While memories aren’t essential, it is common for hypnotists to offer “suggestions” that help guide the subject into altered states of consciousness, perception, and memory. What ultimately works is different for individuals, but the overall goal is to induce a sense of “reduced sensory acuity” whether that is a subdued sense of sight, sound, or tactile sensation.
The “Sunken Place” Is Real — At Least in Chris’s Mind
The “sunken place” in Get Out is terrifying: An endless, seemingly cosmic void where Chris is silently trapped. This presumably all happens within his consciousness as he loses control over his body. While the science says that Chris couldn’t have ended up in this state without willing hypnotization, it’s true that classic hypnosis is accompanied by convictions of the imagination. Kihlstrom writes in the journal Cortex that these border “on delusion, and feelings of involuntariness bordering on compulsion.” While scientists don’t have a robust sense of the exact mechanism that ignites these feelings, they do know that “it is this experience of involuntariness, not the vividness of mental images, that gives hypnotic experiences their hallucinatory quality.”
Hypnosis Isn’t Actually Scary
While the hypnosis in Get Out is straight up evil, hypnosis in real life can actually do a lot of good.
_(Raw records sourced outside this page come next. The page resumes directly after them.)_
(** * syst.c: a simple system-wide monitoring program (pfmon-1.1/examples)

    Shallow embedding of [main] and [fatal_error] of
    [src/pfmon-1.1/examples/syst.c].

    The program is one straight line of calls into the pfm library and the
    perfmon system call, each checked and each fatal on failure.  The
    library, the kernel and the C runtime are collaborators of the program:
    they are gathered in a record [environment] over which [main] is
    parameterised, and every call the program makes is logged, with its
    arguments, in a trace.  A run of [main] is a function from the initial
    world (kernel state and trace so far) to an outcome (a return value of
    [main] or an [exit] status) and a final world.

    Conventions.
    - C [int]/[unsigned] values are [Z]; [argc] is the length of [argv].
    - The arrays [evt.pfp_evt], [pc] and [pd] are lists of the size the
      headers give them, zero-filled by [memset]; an index is assumed to be
      within the array (C leaves the other case undefined); the list
      operations used ([nth] with the zero entry, [set_nth]) are inert
      outside.
    - The headers [<perfmon/pfmlib.h>] and [<perfmon/perfmon.h>] are not
      part of the sources: their constants are the fields of
      [perfmon_headers], their structures are records with the fields that
      syst.c touches. *)

From Stdlib Require Import ZArith List String Ascii Bool Arith Lia DecimalString.
Import ListNotations.
Local Open Scope string_scope.
Local Open Scope Z_scope.

(** ** Data of the perfmon interface *)

Record perfmon_headers : Type := {
  PFMLIB_SUCCESS : Z;
  PMU_MAX_COUNTERS : nat;
  PMU_MAX_PMCS : nat;
  PMU_MAX_PMDS : nat;
  PFM_PLM0 : Z;
  PFM_FL_INHERIT_NONE : Z;
  PFM_FL_SYSTEM_WIDE : Z;
  ENOSYS : Z
}.

(** The commands of [perfmonctl] that syst.c issues. *)
Inductive perfmon_cmd : Type :=
| PFM_CREATE_CONTEXT
| PFM_ENABLE
| PFM_WRITE_PMCS
| PFM_WRITE_PMDS
| PFM_START
| PFM_STOP
| PFM_READ_PMDS
| PFM_DESTROY_CONTEXT.

Definition perfmon_cmd_eqb (a b : perfmon_cmd) : bool :=
  match a, b with
  | PFM_CREATE_CONTEXT, PFM_CREATE_CONTEXT
  | PFM_ENABLE, PFM_ENABLE
  | PFM_WRITE_PMCS, PFM_WRITE_PMCS
  | PFM_WRITE_PMDS, PFM_WRITE_PMDS
  | PFM_START, PFM_START
  | PFM_STOP, PFM_STOP
  | PFM_READ_PMDS, PFM_READ_PMDS
  | PFM_DESTROY_CONTEXT, PFM_DESTROY_CONTEXT => true
  | _, _ => false
  end.

(** [pfarg_reg_t]: one PMC or PMD register argument. *)
Record pfarg_reg_t : Type := {
  reg_num : Z;      (* unsigned int  *)
  reg_value : Z     (* unsigned long *)
}.

(** [pfarg_context_t]. *)
Record pfarg_context_t : Type := {
  ctx_flags : Z;
  ctx_cpu_mask : Z  (* unsigned long *)
}.

(** [pfmlib_param_t]. *)
Record pfmlib_param_t : Type := {
  pfp_evt : list Z;
  pfp_count : Z;
  pfp_dfl_plm : Z;
  pfp_pm : Z
}.

(** The [void *arg] of [perfmonctl] together with what it points to. *)
Inductive perfmon_arg : Type :=
| Arg_null
| Arg_ctx (ctx : pfarg_context_t)
| Arg_regs (regs : list pfarg_reg_t).

(** What the program does to the outside, in program order. *)
Inductive io : Type :=
| Lib_initialize
| Lib_get_num_counters
| Lib_set_options (pfm_debug : Z)
| Lib_find_event (name : string) (i : nat)
| Lib_dispatch_events (evt : pfmlib_param_t) (cnt : Z)
| Lib_get_event_name (ev : Z)
| Sys_perfmonctl (pid : Z) (cmd : perfmon_cmd) (arg : perfmon_arg) (n : Z)
| Sys_getchar
| Stdout (s : string)
| Stderr (s : string).
(** * Distance-based downsampling of Y-chromosome sequences

    A shallow embedding of [5-cdhit-层次聚类降采样/2_distance_downsample.py]:
    the metadata reader, the priority resolver, [medoid_index],
    [select_at_threshold], [ensure_priority_subset] and the body of [main]
    after the input files are read.  The two SciPy routines the script calls,
    [linkage] and [fcluster], are external: [main] is parameterised by the
    linkage function, and [fcluster] (criterion "distance") is modelled by the
    tree walk of SciPy's [cluster_monocrit].

    Floating-point numbers are modelled by [val]: an exact rational, NaN or
    an infinity ([float("inf")] parses from a distance file).  Rounding is
    not modelled; the margin [1e-6] is the rational 1/1000000. *)

From Stdlib Require Import QArith Qminmax Ascii String.
From stdpp Require Import base gmap strings list sorting pretty.

Open Scope list_scope.

(** ** Values of the distance matrix *)

Inductive val :=
| Num (q : Q)
| NaN
| PInf
| NInf.

Definition is_nan (v : val) : bool :=
  match v with NaN => true | _ => false end.

(** [np.isfinite] *)
Definition is_finite (v : val) : bool :=
  match v with Num _ => true | _ => false end.

Definition Qltb (x y : Q) : bool := negb (Qle_bool y x).

(** Float addition: NaN is absorbing, [inf + (-inf)] is NaN, an infinity
    absorbs the finite values. *)
Definition vadd (a b : val) : val :=
  match a, b with
  | Num x, Num y => Num (x + y)
  | NaN, _ | _, NaN => NaN
  | PInf, NInf | NInf, PInf => NaN
  | PInf, _ | _, PInf => PInf
  | NInf, _ | _, NInf => NInf
  end.

(** [a < b] on two floats that are not NaN (false when one is NaN). *)
Definition vlt (a b : val) : bool :=
  match a, b with
  | Num x, Num y => Qltb x y
  | NInf, Num _ | NInf, PInf | Num _, PInf => true
  | _, _ => false
  end.

(** A square matrix as its list of rows ([np.ndarray] of shape (n, n)). *)
Definition matrix := list (list val).

(** [full_matrix[i, j]]; the source only indexes inside the matrix. *)
Definition mat_get (m : matrix) (i j : nat) : val :=
  match m !! i with
  | Some row => match row !! j with Some v => v | None => Num 0 end
  | None => Num 0
  end.
(** A sequence of requests, one after the other: the map at the end and
    the responses. *)
Fixpoint serveAll (keys : gmap string customer) (rqs : list request)
  : option (gmap string customer * list answer) :=
  match rqs with
  | [] => Some (keys, [])
  | rq :: rest =>
      '(keys1, a) ← serve keys rq;
      '(keys2, l) ← serveAll keys1 rest;
      Some (keys2, a :: l)
  end.

(** The status code of a response. *)
Definition codeOf (a : answer) : Z :=
  match a with
  | Issued _ | Revoked | StatusPassed _ => 200
  | Plain r => code r
  end.

(** No key is requested for a plan with an inherited name. *)
Definition ownPlans (rqs : list request) : bool :=
  forallb (fun rq => match rq with
                     | GenerateKey _ plan _ _ => negb (inheritedName plan)
                     | _ => true
                     end) rqs.

(** A customer as [generateKey] makes one: active, nothing used, a limit
    of at least 100. *)
Definition pristine (c : customer) : Prop :=
  status c = "active" /\ usageThisMonth c = 0 /\ 100 <= planLimit c.
Lemma mapM_Raise {A B} (f : A → result B) (l : list A) (e : exn) :
  mapM f l = Raise e → ∃ x, x ∈ l ∧ f x = Raise e.
Proof.
  induction l as [|x l IH]; simpl; [done|].
  intros H. apply result_bind_Raise in H as [H|(y & _ & H)].
  - exists x. split; [left|done].
  - apply result_bind_Raise in H as [H|(k' & _ & [=])].
    destruct (IH H) as (x' & Hin & Hx'). exists x'. split; [by right|done].
Qed.

Lemma mapM_Raise_at {A B} (f : A → result B) (l : list A) (x : A) (e : exn) :
  x ∈ l → f x = Raise e → (∀ y e', f y = Raise e' → e' = e) → mapM f l = Raise e.
Proof.
  intros Hin Hx Hall.
  destruct (mapM f l) as [k|e'] eqn:Hm.
  - apply mapM_Ok in Hm. apply list_elem_of_lookup in Hin as [i Hi].
    destruct (Forall2_lookup_l _ _ _ _ _ Hm Hi) as (y & _ & Hy). congruence.
  - apply mapM_Raise in Hm as (y & _ & Hy). by rewrite (Hall _ _ Hy).
Qed.
(** The states of the closed examples: four players queued at the instants
    0 to 3; the same with their match created at 10; one player registered
    and withdrawn again. *)
Definition four_queued : State :=
  run unreached_pow
    [ Join 0 (JS.str "a") (Some (JS.str "Ann"));
      Join 1 (JS.str "b") (Some (JS.str "Bob"));
      Join 2 (JS.str "c") (Some (JS.str "Cy"));
      Join 3 (JS.str "d") (Some (JS.str "Di")) ] initial.

Definition one_match : State :=
  run unreached_pow [ CreateMatch 10 (JS.str "m") ] four_queued.

Definition one_idle : State :=
  run unreached_pow
    [ Join 0 (JS.str "a") (Some (JS.str "Ann")); Leave (JS.str "a") ] initial.

(** ** What the server reports *)

(** [{ id: p.id, name: p.name, ranking: p.ranking }], the way a match lists
    a player. *)
Record PlayerBrief := mkPlayerBrief {
  b_id : JS.string;
  b_name : JS.string;
  b_ranking : float
}.

Definition brief (p : Player) : PlayerBrief :=
  mkPlayerBrief (p_id p) (p_name p) (ranking p).

(** An element of [getQueueStatus().queue] and its [player] object. The
    rating is read from the player when the status is taken; the weight and
    the join time are those of the queue entry. *)
Record QueuedPlayer := mkQueuedPlayer {
  qp_id : JS.string;
  qp_name : JS.string;
  qp_ranking : float;
  qp_weight : float
}.

Record QueueEntry := mkQueueEntry {
  position : Z;
  entry_player : QueuedPlayer;
  entry_joinTime : Z
}.

Record QueueStatus := mkQueueStatus {
  queue : list QueueEntry;
  queue_length : Z;
  canCreateMatch : bool
}.

(** [BadmintonQueue.getQueueStatus]. *)
Definition getQueueStatus (st : State) : QueueStatus :=
  mkQueueStatus
    (imap
       (fun index q =>
          let p := heap st !!! player q in
          mkQueueEntry (Z.of_nat index + 1)
            (mkQueuedPlayer (p_id p) (p_name p) (ranking p) (weight q))
            (joinTime q))
       (badmintonQueue st))
    (Z.of_nat (length (badmintonQueue st)))
    (4 <=? length (badmintonQueue st))%nat.

(** The way every answer and broadcast lists a match:
    [{ id, players: match.players.map(...), startTime, status }]. *)
Record MatchView := mkMatchView {
  mv_id : JS.string;
  mv_players : list PlayerBrief;
  mv_startTime : Z;
  mv_status : Status
}.

Definition match_view (st : State) (ml : loc) : MatchView :=
  let m := match_heap st !!! ml in
  mkMatchView (m_id m) ((fun p => brief (heap st !!! p)) <$> m_players m)
    (startTime m) (status m).

(** [activeMatches.map(match => ...)]. *)
Definition activeMatches_view (st : State) : list MatchView :=
  match_view st <$> activeMatches st.





(** What [io.emit] broadcasts. *)
Inductive event :=
| badmintonUpdate (queue : QueueStatus) (activeMatches : list MatchView)
| matchCreated (m : MatchView)
| matchCompleted (id : JS.string) (players winners losers : list PlayerBrief)
    (endTime : option Z).

(** The [badmintonUpdate] every handler ends its broadcasts with. *)
Definition update (st : State) : event :=
  badmintonUpdate (getQueueStatus st) (activeMatches_view st).

(** The [matchCompleted] event for the match at [ml], once it is completed;
    the winners and losers it lists are the ones stored as its result. *)
Definition completed_event (st : State) (ml : loc) : event :=
  let m := match_heap st !!! ml in
  let briefs := fmap (fun p => brief (heap st !!! p)) in
  matchCompleted (m_id m) (briefs (m_players m))
    (briefs (default [] (fst <$> result m)))
    (briefs (default [] (snd <$> result m))) (endTime m).

Section Broadcasts.

Variable pow_approx : float -> float -> float.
Hypnosis is considered by institutions like the American Psychological Association as a “powerful and effective” therapeutic technique that helps people effectively quit bad habits like smoking (which happens in the movie), treat conditions like anxiety and mood disorders, and act as an adjunct to anesthesia in outpatient surgery.
“Hypnosis has always had a place in medicine and psychotherapy, and there is growing appreciation of its utility,” says Kihlstrom. “I think that hypnosis has pretty found implications for consciousness [as well], and may also help us to understand better the neural substrates of consciousness.”